また、関節以外にも、肺障害、腎機能障害、貧血などの症状を起こすことがあります。
リウマチの検査
問診や身体所見、X線検査、血液検査などの結果を総合的に判断して診断します。早期の場合、骨の変化がX線検査では確認できない場合がありますので、当院では超音波検査も併用して確認しています。
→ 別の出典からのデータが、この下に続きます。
Definition v1_alloc_mx_command (t : xfer_req) (opcode : Z) : QueueV1.mx_command :=
  let comm := set_opcode opcode (set_id (xr_id t) (set_magic MAGIC_COMMAND cmd1_zero)) in
  comm <| c1_size := xr_size t |> <| c1_device_addr := xr_device_addr t |>.

Definition v1_create_mx_command_sg (env : pool_env) (sgt : sg_table) (t : xfer_req) (opcode : Z)
    (pages : desc_pages) (mem : desc_mem) : option (cmd_result QueueV1.mx_command) :=
  let comm := v1_alloc_mx_command t opcode in
  match mx_sg_locate sgt (xr_sg_byte_offset t) with
  | None | Some ([], _) => Some (inl (- EINVAL), pages, mem)
  | Some ((e :: _) as sg, intra_off) =>
    let first_len := mx_prp_first_chunk_len e intra_off V1_SINGLE_DMA_SIZE in
    if xr_size t <=? first_len then
      let comm := (set_page_mode MXDMA_PAGE_MODE_SINGLE comm)
                    <| c1_host_addr := u64 (sg_dma_address e + intra_off) |> in
      RETURN (Some (inl (- EINVAL), pages, mem)) WHEN (c1_host_addr comm =? 0) ;;
      Some (inr comm, pages, mem)
    else
      match mx_get_total_desc_count sg intra_off (xr_size t) V1_SINGLE_DMA_SIZE with
      | inl ret => Some (inl ret, pages, mem)
      | inr desc_cnt =>
        let comm := set_page_mode MXDMA_PAGE_MODE_MULTI comm in
        r ← mx_desc_list_init env sgt (xr_sg_byte_offset t) (xr_size t) V1_SINGLE_DMA_SIZE
              V1_NUM_OF_DESC_PER_LIST false desc_cnt pages mem;
        RETURN (Some (inl (di_ret r), di_pages r, di_mem r)) WHEN (nz (di_ret r)) ;;
        Some (inr (comm <| c1_host_addr := di_ba r |>), di_pages r, di_mem r)
      end
  end.

(** [doorbell]: the 64-bit word at the user address, [None] when the copy faults. *)
Definition mx_fill_ctrl_doorbell (to_device : bool) (doorbell : option Z) : Z + option Z :=
  RETURN (inr None) WHEN (negb to_device) ;;
  match doorbell with None => inl (- EFAULT) | Some w => inr (Some w) end.

Definition v1_create_mx_command_ctrl (t : xfer_req) (opcode : Z) (to_device : bool) (doorbell : option Z)
    : Z + QueueV1.mx_command :=
  let comm := v1_alloc_mx_command t opcode in
  match mx_fill_ctrl_doorbell to_device doorbell with
  | inl ret => inl ret
  | inr None => inr comm
  | inr (Some w) => inr (comm <| c1_host_addr := w |>)
  end.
治療中の検査としては、血液検査、尿検査、X線検査などを定期的に行い、炎症の有無や程度、治療効果、副作用の有無や程度を確認し、結果によって処方をきめ細かく調整し、適切な治療につなげています。
関節リウマチの治療
炎症や痛みを抑え、進行を食い止めて関節の破壊を防ぐことを目的に治療を行います。メトトレキサートなどの抗リウマチ薬や生物学的製剤などによる薬物療法が中心になります。必要に応じて装具療法やリハビリなどを行います。手術が必要と判断された場合には、連携している高度医療機関をご紹介してスムーズに手術を受けていただけるようサポートし、退院後の治療やフォローを行います。
症状がほぼなくなる寛解状態を目指して治療を行います。寛解が困難な場合も、痛みをある程度コントロールした低疾患活動性を目標に治療し、日常生活に支障がない状態を目指します。良い状態をキープすることで生活の質の向上や維持につなげます。
関節リウマチには多くの治療薬があり、作用機序や効果の出方などもさまざまです。当院ではこうした薬剤の特徴を理解した上で、患者様の状態に合わせて適切に使い分けています。患者様としっかりコミュニケーションをとって、ご希望に沿う治療を心がけていますので、ご質問やご要望がありましたらなんでも遠慮なくお伝えください。
当院で使用可能なリウマチの薬
非ステロイド性抗炎症薬
痛み、炎症を抑えます。
ステロイド
強力な抗炎症作用や免疫抑制作用を持っているため、症状を改善に役立ちます。内服だけでなく、関節内注射でも用いられます。
抗リウマチ薬
- リウマトレックス、メトレート(メトトレキサート)
- プログラフ(タクロリムス)
- リマチル(ブシラミン)
- アザルフィジンEN(サラゾスルファピリジン)
- ケアラム、コルベット(イグラチモド)
- ブレディニン(ミゾリビン)
など
JAK阻害薬
- ゼルヤンツ(トファシチニブ)
- オルミエント(バリシチニブ)
生物学的製剤
- レミケード(インフリキシマブ)点滴静注
- エンブレル(エタネルセプト)皮下注射
- ヒュミラ(アダリムマブ)皮下注射
- アクテムラ(トシリズマブ)点滴静注・皮下注射
- オレンシア(アバタセプト)点滴静注・皮下注射
- シンポニー(ゴリムマブ)皮下注射
- シムジア(セルトリズマブペゴル)皮下注射
- ケブザラ(サリルマブ)皮下注射
リハビリテーション(リハビリ)
変形した関節の痛みや拘縮がある場合に行われます。筋力の強化や可動域訓練によって、関節などへの負担を減らし、痛みの緩和や日常動作の回復を図ります。また手術を受けた際に退院後のリハビリを当院で受けることもできます。